The Bar Is Rising in Casual & Social Games, Says GSN’s Davin Miyoshi
If you only followed Zynga’s stock price, you might think the entire business of games on Facebook was in free-fall. But many of the big developers of social and casual games are doing just fine, according to Davin Miyoshi, vice president of social games at GSN, which operates a major game studio in downtown San Francisco. In fact, Zynga’s loss might be other developers’ gain, Miyoshi says, as the perceived uncertainty around online games discourages new investment, reduces competition, and gives financially sound players the opportunity to shine.
“It’s a really exciting time, actually, even though you will hear otherwise,” Miyoshi told me in an extended interview last week (an edited transcript of which is below).
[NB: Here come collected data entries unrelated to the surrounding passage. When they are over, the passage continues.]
(** C6: when the update, the tracking (if invoked) and the completion
    callback (if supplied) succeed, the router is asked to navigate if and
    only if the submitted name differs from the original one; it is then
    asked exactly once, for the browser path that ends in the new name; with
    an unchanged name no navigation call is made. *)
Theorem navigation_iff_renamed
    (props : Props) (hooks : Hks) (st : St) (values : Values) :
  updateTable hooks (updateVars props st values) = Resolved ->
  (JS.nonempty (BaseTableFormValues.foreignKeyRelations values) = true ->
   trackForeignKeyRelations hooks (trackVariables props values) = Resolved) ->
  (forall callback, onSubmit props = Some callback -> callback tt = Resolved) ->
  let log := fst (run (submit props hooks st values)) in
  let original := NormalizedQueryDataRow.table_name (table props) in
  let submitted := BaseTableFormValues.name values in
  ((exists url, In (RouterPush url) log) <-> original <> submitted) /\
  (original <> submitted ->
   calls isRouterPush log = [RouterPush (browserPath hooks props submitted)]) /\
  (original = submitted -> calls isRouterPush log = []) /\
  (forall url, In (RouterPush url) log -> contains submitted url).
Proof.
  intros Hupdated Htracked Hcallback log original submitted.
  assert (Hpath : contains submitted (browserPath hooks props submitted)).
  { unfold browserPath.
    repeat rewrite <- string_app_assoc. apply contains_suffix. }
  assert (Hcases :
    (original <> submitted /\
     calls isRouterPush log = [RouterPush (browserPath hooks props submitted)]) \/
    (original = submitted /\ calls isRouterPush log = [])).
  { unfold log, original, submitted. unfold_submit. rewrite Hupdated.
    destruct (JS.nonempty (BaseTableFormValues.foreignKeyRelations values)) eqn:Hfk;
      [rewrite (Htracked eq_refl) |];
      (destruct (onSubmit props) as [callback|] eqn:Hcb;
       [rewrite (Hcallback callback eq_refl) |]);
      (destruct (String.eqb_spec
                   (NormalizedQueryDataRow.table_name (table props))
                   (BaseTableFormValues.name values)) as [Heq | Hneq]; simpl;
       [ right; split; [assumption | reflexivity]
       | left; split; [assumption |]; submit_cases; reflexivity ]). }
  assert (Hin : forall url, In (RouterPush url) log ->
                            In (RouterPush url) (calls isRouterPush log)).
  { intros url Hurl. apply filter_In. split; [assumption | reflexivity]. }
  destruct Hcases as [[Hneq Hcalls] | [Heq Hcalls]].
  - repeat split.
    + intros _. assumption.
    + intros _. exists (browserPath hooks props submitted).
      assert (Hmem : In (RouterPush (browserPath hooks props submitted))
                        (calls isRouterPush log)).
      { rewrite Hcalls. now left. }
      apply filter_In in Hmem. apply Hmem.
    + intros _. assumption.
    + intros Heq. contradiction.
    + intros url Hurl. apply Hin in Hurl. rewrite Hcalls in Hurl.
      destruct Hurl as [Hurl | []]. inversion Hurl; subst. assumption.
  - repeat split.
    + intros [url Hurl]. apply Hin in Hurl. rewrite Hcalls in Hurl. destruct Hurl.
    + intros Hneq. contradiction.
    + intros Hneq. contradiction.
    + intros _. assumption.
    + intros url Hurl. apply Hin in Hurl. rewrite Hcalls in Hurl. destruct Hurl.
Qed.

(** C8: the updated table handed to the update mutation names the primary
    key and the identity column: [primaryKey] is the name of the form column
    at [primaryKeyIndex], [identityColumn] the name of the form column at
    [identityColumnIndex], absent when that index is null or undefined. Both
    fields are names, never positions. *)
Theorem updatedTable_carries_names
    (props : Props) (hooks : Hks) (st : St) (values : Values) :
  let log := fst (run (submit props hooks st values)) in
  let sent := UpdateTableVariables.updatedTable (updateVars props st values) in
  let cols := BaseTableFormValues.columns values in
  calls isUpdateTable log = [UpdateTable (updateVars props st values)] /\
  sent = deriveUpdatedTable values /\
  DatabaseTable.primaryKey sent =
    JS.chain (JS.get cols (BaseTableFormValues.primaryKeyIndex values)) FormColumn.name /\
  (forall (n : nat) (c : FormColumn.t ColumnType DefaultValue),
      BaseTableFormValues.primaryKeyIndex values = JS.Num (Z.of_nat n) ->
      nth_error cols n = Some c ->
      DatabaseTable.primaryKey sent = Some (FormColumn.name c)) /\
  (forall (n : nat) (c : FormColumn.t ColumnType DefaultValue),
      BaseTableFormValues.identityColumnIndex values = JS.Num (Z.of_nat n) ->
      nth_error cols n = Some c ->
      DatabaseTable.identityColumn sent = Some (FormColumn.name c)) /\
  (BaseTableFormValues.identityColumnIndex values = JS.Null \/
   BaseTableFormValues.identityColumnIndex values = JS.Undefined ->
   DatabaseTable.identityColumn sent = None).
Proof.
  intros log sent cols.
  split; [apply submit_starts_with_update |].
  split; [reflexivity |]. split; [reflexivity |].
  unfold sent, cols. cbn [updateVariables UpdateTableVariables.updatedTable
                          deriveUpdatedTable DatabaseTable.primaryKey
                          DatabaseTable.identityColumn].
  repeat split.
  - intros n c -> Hnth. now rewrite (get_in_bounds _ _ _ Hnth).
  - intros n c -> Hnth. now rewrite (get_in_bounds _ _ _ Hnth).
  - intros [-> | ->]; reflexivity.
Qed.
While all social game companies face a common challenge right now—namely, the fact that the industry’s first, rapid wave of “green field” growth is over—Miyoshi thinks most of Zynga’s problems are self-inflicted, having to do with overinflated revenue expectations and a company culture that’s proving, shall we say, unpalatable for many employees. (Actually, Miyoshi’s words were “toxic” and “miserable.”)
Miyoshi is a former investment banker who spent five years in corporate business development at 3Com, helping to engineer the turnaround at the ailing router and switch maker that paved the way for its eventual purchase by HP for $2.7 billion. After leaving 3Com in 2006, Miyoshi co-founded Mesmo, a social TV startup that evolved into a developer of social games and got acquired by GSN—also known as the Game Show Network—in 2010. The Mesmo team became the core of GSN’s social games division, which now has 35 employees and is the seventh largest game developer on Facebook. Miyoshi’s division focuses on virtual casino games like Wheel of Fortune Slots and Video Bingo, while GSN’s 100-strong East Coast shop in Waltham, MA, focuses on cash games like Scrabble Cubes. (I profiled that part of the organization back in 2008.)
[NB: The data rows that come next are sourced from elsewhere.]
(** ** The window *)

(** The title line: [hexchar], and the name of the character if it has
    one, cut to the size of the block it is printed into. *)
Definition title_text (lead : string) : C string :=
  g <- get_global ;;
  hex <- defined (cstring (hexchar g)) ;;
  match name (info g) with
  | Some n =>
      ret (snprintf_text (16 + String.length n) (lead ++ hex ++ " " ++ n))
  | None => ret (snprintf_text 16 (lead ++ hex))
  end.

(** [initialize_x11]: zero on success, negative on failure. *)
Definition initialize_x11 (w : World) : C Z :=
  if negb (XOpenDisplay w) then undefined
  else if negb (XAllocColor_white w) then
    emit (Stderr ("Could not allocate background color" ++ nl)) ;; ret (-1)
  else if negb (XAllocColor_black w) then
    emit (Stderr ("Could not allocate foreground color" ++ nl)) ;; ret (-1)
  else
    title <- title_text "fc-char " ;;
    emit (EXSetWMName title) ;;
    DBG ("WMProtocol Status %d" ++ nl) [AInt (XSetWMProtocols w)] ;;
    DBG ("Exposing window" ++ nl) [] ;;
    emit EXMapWindow ;;
    ret 0.

Definition close_x11 : C unit := emit EClose.

(** [paint_window] for the turn [t] of the event loop.  The C function
    is [void] and drops the status of [generate_grid]; the model hands
    that status on so that statements can speak of a repaint that
    failed.  No caller looks at it. *)
Definition paint_window (w : World) (t : tick) : C Z :=
  let geo := window t in
  DBG ("Geometry (%d, %d) (%u, %u)" ++ nl)
      [AInt (geo_x geo); AInt (geo_y geo); AInt (geo_width geo);
       AInt (geo_height geo)] ;;
  emit (EXFillRectangle 0 0 (geo_width geo) (geo_height geo)) ;;
  (** the quit button *)
  font <- defined (XftFontOpen w TITLEFONT FC_SIZE TITLEFONTSZ) ;;
  let extents := text_extents font "Quit" in
  qw <- int (2 * HPADDING + width extents) ;;
  qh <- int (2 * VPADDING + height font) ;;
  assign_global (set_quitdims (HPADDING, VPADDING, qw, qh)) ;;
  emit (EXDrawRectangle HPADDING VPADDING qw qh) ;;
  base <- int (2 * VPADDING + height font - descent font) ;;
  emit (EXftDrawStringUtf8 (2 * HPADDING) base "Quit") ;;
  DBG_P ("Quit button" ++ nl) [] ;;
  title <- title_text "" ;;
  tx <- int (2 * HPADDING + qw) ;;
  emit (EXftDrawStringUtf8 tx base title) ;;
  DBG_P ("Title" ++ nl) [] ;;
  (** the character grid; [height - offset] is an [unsigned int] *)
  offset <- int (qh + 2 * VPADDING) ;;
  r <- generate_grid w (geo_width geo) (to_uint32 (geo_height geo - offset))
         offset ;;
  emit EXFlush ;;
  ret r.

(** The clock of [maybe_paint_window], in milliseconds. *)
Definition now_ms (t : tick) : double :=
  dmul (dadd (double_of_Z (tv_sec t))
             (ddiv (double_of_Z (tv_usec t)) (double_of_Z 1000000)))
       (double_of_Z 1000).

Definition maybe_paint_window (w : World) (t : tick) : C unit :=
  let now := now_ms t in
  g <- get_global ;;
  let diff := dsub now (lastpaint g) in
  DBG ("maybe: diff %g dirty %d" ++ nl) [ADouble diff; AInt (dirty g)] ;;
  if dgt diff (double_of_Z TIMEOUT) && negb (dirty g =? 0) then
    paint_window w t ;;
    assign_global (set_dirty 0) ;;
    assign_global (set_lastpaint now)
  else ret tt.

(** [check_quit_bounds]: whether the point is within the quit button. *)
Definition check_quit_bounds (x y : Z) : C Z :=
  g <- get_global ;;
  let '(q0, q1, q2, q3) := quitdims g in
  dx <- int (x - q0) ;;
  if (dx <? 0) || (q2 <? dx) then ret 0
  else
    dy <- int (y - q1) ;;
    if (dy <? 0) || (q3 <? dy) then ret 0
    else ret 1.

(** The [while (!quit)] loop of [main], one turn per [tick]: [true] when
    the loop is left, [false] when the turns supplied are used up with
    the loop still going. *)
Fixpoint event_loop (w : World) (ts : list tick) (quitclicked : Z)
  : C bool :=
  match ts with
  | [] => ret false
  | t :: ts' =>
      match next_event t with
      | None =>
          DBG ("timeout" ++ nl) [] ;;
          maybe_paint_window w t ;;
          event_loop w ts' quitclicked
      | Some Expose =>
          DBG ("expose" ++ nl) [] ;;
          assign_global (set_dirty 1) ;;
          maybe_paint_window w t ;;
          event_loop w ts' quitclicked
      | Some (ButtonPress x y) =>
          b <- check_quit_bounds x y ;;
          event_loop w ts' (if negb (b =? 0) then 1 else quitclicked)
      | Some (ButtonRelease x y) =>
          b <- check_quit_bounds x y ;;
          if negb (b =? 0) then ret true
          else event_loop w ts' 0
      | Some (OtherEvent type) =>
          emit (StderrF ("Unhandled X11 message %d. Exiting." ++ nl)
                  [AInt type]) ;;
          ret true
      end
  end.

(** ** [main] *)

(** The loop that prints the font families: 0 when it runs to its end,
    1 when [main] returns 1 out of it. *)
Fixpoint print_families (n : nat) (l : list FcPattern) : C Z :=
  match n with
  | O => ret 0
  | S n' =>
      match l with
      | [] => undefined
      | p :: r =>
          match FcPatternFormat p with
          | None =>
              emit (Stderr ("Error formatting font family." ++ nl)) ;; ret 1
          | Some family => say family ;; print_families n' r
          end
      end
  end.

(** The number of families to print, [end] of [main]:
    [global.fs->nfont], or [args.maxfonts] when
    [(args.maxfonts > 0) && (args.maxfonts < end)]. *)
Definition print_count (a : args_t) (g : global_t) : Z :=
  if (0 <? maxfonts a) && (maxfonts a <? nfont g)
  then maxfonts a else nfont g.

(** The [if (args.display)] block of [main]: [true] when control comes
    out of it, [false] when the turns of the event loop that the world
    supplies are used up before the loop is left. *)
Definition show_window (w : World) : C bool :=
  a <- get_args ;;
  if negb (display a =? 0) then
    assign_global (set_lastpaint (double_of_Z (-1))) ;;
    assign_global (set_dirty 1) ;;
    initialize_x11 w ;;
    left <- event_loop w (ticks w) 0 ;;
    if left then close_x11 ;; ret true else ret false
  else ret true.

(** What [main] prints after the window is gone, and its status. *)
Definition report : C Z :=
  a <- get_args ;;
  g <- get_global ;;
  (if negb (showname a =? 0) then
     match name (info g) with
     | Some n => say ("Name: " ++ n)
     | None => say "Name lookup failed."
     end
   else ret tt) ;;
  (if negb (showannot a =? 0) then
     match annot (info g) with
     | Some s => say s
     | None => say "Annotation lookup failed."
     end
   else ret tt) ;;
  if negb (printfonts a =? 0)
  then print_families (Z.to_nat (print_count a g)) (fs g)
  else ret 0.

(** [main] from the [if (args.display)] on.  The value is the exit
    status, or [None] when the event loop is still going. *)
Definition finish (w : World) : C (option Z) :=
  over <- show_window w ;;
  if over then
    status <- report ;;
    ret (Some status)
  else ret None.

(** [main (argc, argv)], with [argv] as [getopt_long] leaves it.  The
    values of [parse_character] and [generate_fontset] are dropped. *)
Definition main (w : World) (argv : list string) : C (option Z) :=
  cindex <- parse_arguments w argv ;;
  if cindex <? 0 then
    emit (Stderr ("Must supply a character value." ++ nl)) ;;
    ret (Some 1)
  else
    cchar <- defined (nth_error argv (Z.to_nat cindex)) ;;
    parse_character w cchar ;;
    generate_fontset w ;;
    finish w.

(** The run of the program from its initial state. *)
Definition run (w : World) (argv : list string) : result (option Z) :=
  main w argv machine0.

(** ** The words of the specification *)

(** A token in a recognized hex form: it starts with [0x], [0X] or [U+]. *)
Definition is_hex_token (token : string) : bool :=
  starts_with "0x" token || starts_with "0X" token || starts_with "U+" token.

(** A hex digit as [%x] writes it. *)
Definition is_hex_digit (c : ascii) : bool :=
  let n := code c in
  ((48 <=? n) && (n <=? 57)) || ((97 <=? n) && (n <=? 102)).

Fixpoint all_chars (p : ascii -> bool) (s : string) : bool :=
  match s with
  | EmptyString => true
  | String c r => p c && all_chars p r
  end.

(** The options that set a flag and let the loop of [parse_arguments]
    go on. *)
Definition is_flag (r : getopt_ret) : bool :=
  existsb (Z.eqb (opt_c r))
    [code "N"; code "m"; code "d"; code "n"; code "a"; code "p"; code "f"].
I’m not a huge player of casual games, so I wanted to use my time with Miyoshi to get his sense of the state of the market, including which game genres are most popular nowadays, how business models are shifting, and how the fortunes of big players like Facebook and Zynga are affecting other companies. It was a frank and wide-ranging interview, as you’ll see below. One of Miyoshi’s major points was that the gold-rush days when casual game developers were scooping up million of new users each month have ended, and that developers are now being forced to grow by building better games that grab players away from competitors.
Xconomy: If you had to give a one-minute history of the business of casual and social games over the last few years, what would you say?
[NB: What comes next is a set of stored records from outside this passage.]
(** A terminate frame ends the task that reads it: the frame behind it
    is left in the buffer. A task that waits in [readuntil] goes on
    waiting. *)
Example terminate_then_ping :
  let w := run json.loads registry
               [Connect 1%nat;
                DataReceived 0%nat (dq "{'type':'terminate'}" ++ CRLF
                                    ++ dq "{'type':'ping'}" ++ CRLF);
                Wakeup 0%nat; Wakeup 1%nat]
               serving in
  trace w = [EvLoopStop; EvExit]
  /\ _buffer (reader (conns w 0%nat)) = dq "{'type':'ping'}" ++ CRLF
  /\ task (conns w 0%nat) = Finished
  /\ task (conns w 1%nat) = Suspended
  /\ __alive (self w) = false.
Proof. vm_compute. by repeat split. Qed.

(** A task that waits in [readuntil] when the server is stopped still
    handles the next frame it is given, and only then comes to the loop
    test. *)
Example frame_after_stop :
  let w := run json.loads registry
               [Connect 1%nat;
                DataReceived 0%nat (dq "{'type':'terminate'}" ++ CRLF);
                Wakeup 0%nat;
                DataReceived 1%nat (dq "{'type':'ping'}" ++ CRLF
                                    ++ dq "{'type':'ping'}" ++ CRLF);
                Wakeup 1%nat]
               serving in
  trace w = [EvLoopStop; EvExit;
             EvInvoke (str "ping") (PDict [(str "type", PStr (str "ping"))])]
  /\ submitted (conns w 1%nat) = str "pong"
  /\ _buffer (reader (conns w 1%nat)) = dq "{'type':'ping'}" ++ CRLF
  /\ task (conns w 1%nat) = Finished
  /\ __alive (self w) = false.
Proof. vm_compute. by repeat split. Qed.

(** A callback that catches its cancellation: it is told to stop after
    five seconds, cleans up for ten, and returns; [wait_for] returns
    with it, and no [TimeoutError] is raised. *)
Example cleanup_after_cancel :
  let w := run json.loads unruly
               [DataReceived 0%nat (dq "{'type':'cleanup'}" ++ CRLF)] serving in
  let data := PDict [(str "type", PStr (str "cleanup"))] in
  let end_ := wait_for (cleanup data) REQUEST_TIMEOUT
                       (invoked (str "cleanup") data w) in
  end_.1 = Ok tt
  /\ (now end_.2 == now w + 15)%Q
  /\ trace end_.2 = trace w ++ [EvInvoke (str "cleanup") data; EvCancel].
Proof. vm_compute. by repeat split. Qed.

(** * More of the server *)

(** ** Invariants of a run *)

(** X1: the liveness flag is only ever cleared. Whatever the network and
    the event loop do to a server that is not alive (never started, or
    stopped by a terminate request), it is not alive afterwards: nothing
    in [handle_connection], [stop] or [write] sets [__alive] again. *)
Theorem alive_only_cleared json_loads funcs acts w :
  __alive (self w) = false ->
  __alive (self (run json_loads funcs acts w)) = false.
Proof.
  intros Ha. pose proof (run_alive json_loads funcs acts w) as H.
  destruct (__alive (self (run json_loads funcs acts w))); [|done].
  by rewrite H in Ha.
Qed.

Lemma alive_only_cleared_witness :
  let w := run json.loads registry
               [DataReceived 0%nat (dq "{'type':'terminate'}" ++ CRLF);
                Wakeup 0%nat] serving in
  __alive (self w) = false
  /\ __alive (self (run json.loads registry
                        [Connect 1%nat;
                         DataReceived 1%nat (dq "{'type':'ping'}" ++ CRLF);
                         Wakeup 1%nat] w)) = false.
Proof.
  cbv zeta. split; [reflexivity|].
  apply alive_only_cleared. reflexivity.
Defined.

(** X4: the server sends nothing of its own. Over every run and with
    every registry, if no request callback was called then no writer was
    given a single byte: frames that are dropped, terminate requests,
    connection errors and end of stream are never answered. *)
Theorem no_callback_no_bytes json_loads funcs acts w d :
  invocations (trace (run json_loads funcs acts w)) = invocations (trace w) ->
  submitted (conns (run json_loads funcs acts w) d) = submitted (conns w d).
Proof.
  intros Heq. destruct (run_quiet json_loads funcs acts w) as [_ H].
  by apply H.
Qed.

Lemma no_callback_no_bytes_witness :
  let acts := [DataReceived 0%nat (str "not json" ++ CRLF
                                   ++ dq "{'type':'nope'}" ++ CRLF
                                   ++ dq "{'type':'terminate'}" ++ CRLF);
               Wakeup 0%nat] in
  invocations (trace (run json.loads registry acts serving))
  = invocations (trace serving)
  /\ submitted (conns (run json.loads registry acts serving) 0%nat)
     = submitted (conns serving 0%nat).
Proof.
  cbv zeta. split; [reflexivity|].
  apply no_callback_no_bytes. reflexivity.
Defined.

(** ** A server that is not alive *)

Section NotAlive.

Variable json_loads : pystr -> result pyval.
Variable funcs : gmap pystr handler.

Lemma run_loop_dead c w :
  __alive (self w) = false ->
  run_loop json_loads funcs c w = (Ok tt, (set_task c Finished w).2).
Proof.
  intros Ha. unfold run_loop. cbv zeta. cbn [while_alive].
  unfold mbind, M_bind. by rewrite (iteration_dead _ _ _ _ Ha).
Qed.

(** X7: on a server that is not alive (never started, or stopped),
    [handle_connection] still takes the writer of the new connection as
    the shared writer, but the loop test fails at once: the task ends
    normally, nothing is read from the connection, no callback is
    called, no time goes by and nothing is sent. *)
Theorem stopped_server_reads_nothing c w :
  __alive (self w) = false ->
  let w' := (handle_connection json_loads funcs c w).2 in
  (handle_connection json_loads funcs c w).1 = Ok tt
  /\ task (conns w' c) = Finished
  /\ __writer (self w') = Some c
  /\ reader (conns w' c) = reader (conns w c)
  /\ trace w' = trace w
  /\ now w' = now w
  /\ forall d, submitted (conns w' d) = submitted (conns w d).
Proof.
  intros Ha. cbv zeta. unfold handle_connection, mbind, M_bind.
  cbn [set_writer set_self modify]. rewrite run_loop_dead by done.
  cbn [fst snd]. repeat split.
  - cbn. by rewrite fn_lookup_insert.
  - cbn. by rewrite fn_lookup_insert.
  - intros d. by rewrite set_task_submitted.
Qed.

End NotAlive.

Lemma stopped_server_reads_nothing_witness :
  let w := run json.loads registry
               [DataReceived 0%nat (dq "{'type':'terminate'}" ++ CRLF);
                Wakeup 0%nat;
                DataReceived 1%nat (dq "{'type':'ping'}" ++ CRLF)]
               serving in
  let w' := (handle_connection json.loads registry 1%nat w).2 in
  __alive (self w) = false
  /\ task (conns w' 1%nat) = Finished
  /\ __writer (self w') = Some 1%nat
  /\ _buffer (reader (conns w' 1%nat)) = dq "{'type':'ping'}" ++ CRLF
  /\ trace w' = [EvLoopStop; EvExit]
  /\ submitted (conns w' 1%nat) = [].
Proof.
  cbv zeta.
  set (w := run json.loads registry
                [DataReceived 0%nat (dq "{'type':'terminate'}" ++ CRLF);
                 Wakeup 0%nat;
                 DataReceived 1%nat (dq "{'type':'ping'}" ++ CRLF)]
                serving).
  split; [reflexivity|].
  destruct (stopped_server_reads_nothing json.loads registry 1%nat w)
    as (_ & Ht & Hw & Hr & Htr & _ & Hs); [reflexivity|].
  split; [exact Ht|]. split; [exact Hw|].
  split; [by rewrite Hr|]. split; [by rewrite Htr | by rewrite Hs].
Defined.

(** ** Reads the loop does not survive *)

Section Overrun.

Variable json_loads : pystr -> result pyval.
Variable funcs : gmap pystr handler.

(** X8: a frame longer than the limit of the stream (65536 bytes before
    the delimiter, or as many without one) makes [readuntil] raise
    [LimitOverrunError]. The exception reaches the [except] clause of
    line 116, which raises [AttributeError] before it has tried to
    match: that exception leaves [handle_connection] (the task fails
    with it), the writer reference is not cleared, the bytes stay in
    the buffer and the server stays alive. *)
Theorem overlong_frame_fails_task c w :
  __alive (self w) = true ->
  over_limit (reader (conns w c)) ->
  let w' := (run_loop json_loads funcs c w).2 in
  task (conns w' c) = Failed AttributeError
  /\ __writer (self w') = __writer (self w)
  /\ reader (conns w' c) = reader (conns w c)
  /\ __alive (self w') = true
  /\ trace w' = trace w.
Proof.
  intros Ha Ho. cbv zeta.
  rewrite (run_loop_raise _ _ c w _ _ Ha (readuntil_overrun _ Ho)).
  cbn [snd].
  destruct (failed_effect c AttributeError (reader (conns w c)) w)
    as (Hw & Ht & Hr & Hal & Htr & _).
  by repeat split.
Qed.

End Overrun.

Lemma overlong_frame_fails_task_witness :
  let w := run json.loads registry
               [DataReceived 0%nat (repeat 97 (N.to_nat 65538))] serving in
  let w' := (run_loop json.loads registry 0%nat w).2 in
  over_limit (reader (conns w 0%nat))
  /\ task (conns w' 0%nat) = Failed AttributeError
  /\ __writer (self w') = Some 0%nat.
Proof.
  cbv zeta.
  set (w := run json.loads registry
                [DataReceived 0%nat (repeat 97 (N.to_nat 65538))] serving).
  assert (Ho : over_limit (reader (conns w 0%nat))).
  { split; [reflexivity|]. right.
    split; [vm_compute; reflexivity | vm_compute; reflexivity]. }
  split; [exact Ho|].
  destruct (overlong_frame_fails_task json.loads registry 0%nat w)
    as (Ht & Hw & _); [reflexivity | exact Ho |].
  split; [exact Ht|]. rewrite Hw. reflexivity.
Defined.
Davin Miyoshi: A few years ago the two main forms of monetization were downloads, the leaders in that space being PopCap and iWin and a few others, and the sorts of games in which GSN was involved—skill-based gaming where you had the ability to compete using real cash. What happened then with the emergence of social gaming on Facebook was that we saw a new way of being able to generate revenue from end users via virtual goods, virtual currency, and microtransactions. You could take classic casual games like Bejeweled Blitz and monetize them via power-ups.
On Facebook, you saw a number of different genres emerge. Early on it was role-playing games. Then you saw a lot of simulation style games, and enterprise-building and time-management games like Diner Dash and Sim City and Restaurant City. Then came the mid-core games, meaning real-time strategy games from companies like Kixeye and Kabam, such as Kabam’s Kingdoms of Camelot.